Bike workshop fights pandemic shortage by repairing old bicycles
The Cardiff Business Award winners have sold around 1200 refurbished bicycles over the last two years as thousands of people joined the biking community.
The Cardiff Cycle Workshop in Gabalfa is trying to make sure everyone in Cardiff can get a bike this Christmas by repairing and selling donated bikes.
The pandemic has caused backlogs in the bicycle industry, with factory shut-downs and shipping prices skyrocketing. At the same time, retailers saw a growth of 60% in bike sales since March 2020.
“Everyone wanted a bike…there was nothing else to do,” said Andrew Burns, the founder of the workshop. “The weather was beautiful, and there was only one thing you were allowed to do, go out on a bike ride with your family. Fortunately, the government allowed bike shops to stay open during the pandemic, so we were very lucky.”

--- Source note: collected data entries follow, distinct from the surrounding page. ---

(** X15.  A run of the add and edit sections by a user who is not
    admin and whom the check refuses on the selected row changes
    neither the file, nor the repository, nor the API log, whatever
    was submitted and whichever button was pressed: it shows the
    admin-only notice and then the no-project notice, the
    not-authorized warning, or nothing when the row index is no label
    of the frame and the lookup raises. *)
Theorem outsider_changes_nothing
    (after_refusal : option workbook → DataFrame → option workbook)
    (secrets : option (gmap string string)) (outage : net_call → bool)
    (ss : gmap string string) (today : date) (submitted : option add_form)
    (row_idx : nat) (pressed : option edit_action) (df : DataFrame) (w : world)
    (Hna : is_admin ss = false)
    (Hrefused : ∀ r, loc df row_idx = Some r → can_edit ss r = false) :
  ∃ res notices,
    mutation_sections after_refusal secrets outage ss today submitted row_idx pressed df w
    = (res, mkWorld (disk w) (remote w) (net_log w) (shown w ++ InfoAdminOnly :: notices))
    ∧ ((res = Ok df ∧ (notices = [InfoNoProjects] ∨ notices = [WarningNotAuthorized]))
       ∨ (res = Raise (Error "KeyError" "row_idx") ∧ notices = [])).
Proof.
  unfold mutation_sections, bind.
  rewrite (add_section_other after_refusal secrets outage ss submitted df w Hna).
  unfold edit_section. destruct df as [|p df].
  - simpl. eexists _, _. split; [unfold bind, show, ret; simpl; by rewrite <- app_assoc|].
    left. split; [reflexivity|by left].
  - simpl length. simpl Nat.eqb. cbv iota.
    destruct (loc (p :: df) row_idx) as [r|] eqn:Hloc.
    + rewrite (Hrefused r eq_refl). simpl negb. cbv iota.
      eexists _, _. split; [unfold bind, show, ret; simpl; by rewrite <- app_assoc|].
      left. split; [reflexivity|by right].
    + eexists _, []. split; [reflexivity|]. right. by split.
Qed.

Lemma outsider_changes_nothing_witness :
  ∃ res notices,
    mutation_sections Sample.keep_old Sample.configured Sample.offline
      (Sample.session "carol" "viewer") Sample.today (Some Sample.form) 1 (Some DoDelete)
      (range_index (Sample.three "alice" "bob" "alice, bob")) Sample.empty_world
    = (res, mkWorld None ∅ [] ([] ++ InfoAdminOnly :: notices))
    ∧ ((res = Ok (range_index (Sample.three "alice" "bob" "alice, bob"))
        ∧ (notices = [InfoNoProjects] ∨ notices = [WarningNotAuthorized]))
       ∨ (res = Raise (Error "KeyError" "row_idx") ∧ notices = [])).
Proof.
  apply (outsider_changes_nothing Sample.keep_old Sample.configured Sample.offline
           (Sample.session "carol" "viewer") Sample.today (Some Sample.form) 1
           (Some DoDelete)
           (range_index (Sample.three "alice" "bob" "alice, bob")) Sample.empty_world).
  - vm_compute. reflexivity.
  - intros r Hr. vm_compute in Hr. injection Hr as <-. vm_compute. reflexivity.
Defined.

(** X16.  An update addresses the row by its label: on a frame
    indexed 0..N-1 it replaces the row at that position by the trimmed
    values of the form and keeps every other row, the order and the
    number of rows.  When the user is authorized on the row at
    [row_idx], the inputs of the edit form accept the year and the
    dates of that row and the save succeeds, that frame is what the
    file holds.  When the year input refuses the year of the row,
    which it does outside 2000..2100, or a date of the row is one no
    timestamp holds, the section raises whichever button was pressed,
    and nothing is changed. *)
Theorem update_replaces_one_row
    (after_refusal : option workbook → DataFrame → option workbook)
    (secrets : option (gmap string string)) (outage : net_call → bool)
    (ss : gmap string string) (today : date) (rs : list record) (row_idx : nat)
    (f : add_form) (w : world) :
  set_row row_idx (new_row f) (range_index rs) = range_index (<[row_idx := new_row f]> rs)
  ∧ (∀ r w1, rs !! row_idx = Some r → can_edit ss r = true →
       form_opens today r = true →
       save_data after_refusal (set_row row_idx (new_row f) (range_index rs)) w = (Ok tt, w1) →
       ∃ w' wb,
         edit_section after_refusal secrets outage ss today row_idx (Some (DoUpdate f))
           (range_index rs) w = (Raise RerunException, w')
         ∧ Excel.to_excel (range_index (<[row_idx := new_row f]> rs)) SHEET_NAME = Ok wb
         ∧ disk w' = Some wb)
  ∧ (∀ r pressed, rs !! row_idx = Some r → can_edit ss r = true →
       form_opens today r = false →
       ∃ kind what,
         edit_section after_refusal secrets outage ss today row_idx pressed (range_index rs) w
         = (Raise (Error kind what), w)
         ∧ (year_in_bounds (year_default today r) = false →
            kind = "StreamlitAPIException")
         ∧ (year_in_bounds (year_default today r) = true →
            kind = "OutOfBoundsDatetime")).
Proof.
  split; [apply set_row_range|]. split.
  - intros r w1 Hr Hcan Hform Hsave.
    assert (Hne : range_index rs ≠ []).
    { destruct rs; [by rewrite lookup_nil in Hr|done]. }
    rewrite <- loc_range in Hr.
    destruct (persisted after_refusal secrets outage _ _ _ _ w w1
                (edit_section_update after_refusal secrets outage ss today row_idx r f
                   (range_index rs) w Hne Hr Hcan Hform) Hsave)
      as (w' & wb & Heq & Hwb & Hd).
    exists w', wb. split; [exact Heq|]. split; [|exact Hd].
    by rewrite <- set_row_range.
  - intros r pressed Hr Hcan Hform.
    rewrite <- loc_range in Hr. unfold edit_section.
    destruct (range_index rs) as [|p df] eqn:Hdf; [discriminate|].
    simpl length. simpl Nat.eqb. rewrite Hr, Hcan. simpl negb. cbv iota.
    unfold bind at 1. unfold form_opens in Hform. unfold edit_form, bind, pure, ret.
    destruct (year_in_bounds (year_default today r)) eqn:Hy.
    + simpl in Hform. unfold Ics.to_datetime.
      destruct (ProjectStart r) as [s|]; [destruct (Calendar.in_bounds s)|];
        (destruct (ProjectEnd r) as [e|]; [destruct (Calendar.in_bounds e)|]);
        try discriminate; eexists _, _; (split; [reflexivity|]); split; done.
    + eexists _, _. split; [reflexivity|]. split; done.
Qed.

The pandemic caused problems for this shop too, as bicycle parts were in short supply. Several bikes donated during this time were quite poor in quality as well, which meant they could not be repaired. “They just get used once and you can’t really do much with them because they’re just so poorly made,” said Burns.
The not-for-profit organization has been operational since 2010 and has fostered a growing community of cycling enthusiasts and casual bikers.
“We’ve always grown organically,” said Burns. “We have had people come back to us, buying four, five, six bikes for their kids as they’re growing older. So as we grow, more and more [people] know about us and more and more people donate bikes to us… I think that’s the best sort of advert.”
Seven employees repair the donated bikes at the workshop along with about 20 volunteers who help with repairs on a weekly basis. The workshop also offers training courses for those interested in becoming technicians themselves or for those who wish to work on their own bicycles.
Through their journey, Cardiff Cycle Workshop has prevented more than 65 tonnes of waste through their bicycle recycling programme. They have also prevented 425 tonnes of carbon dioxide from being released into the atmosphere by recycling bicycles instead of making new ones.
The work done by Burns and his colleagues landed them several awards, the latest one being the Cardiff Business Award 2021. The organization is also working with Oasis, a centre for refugees and asylum seekers, where they run weekly repair workshops and bike giveaways.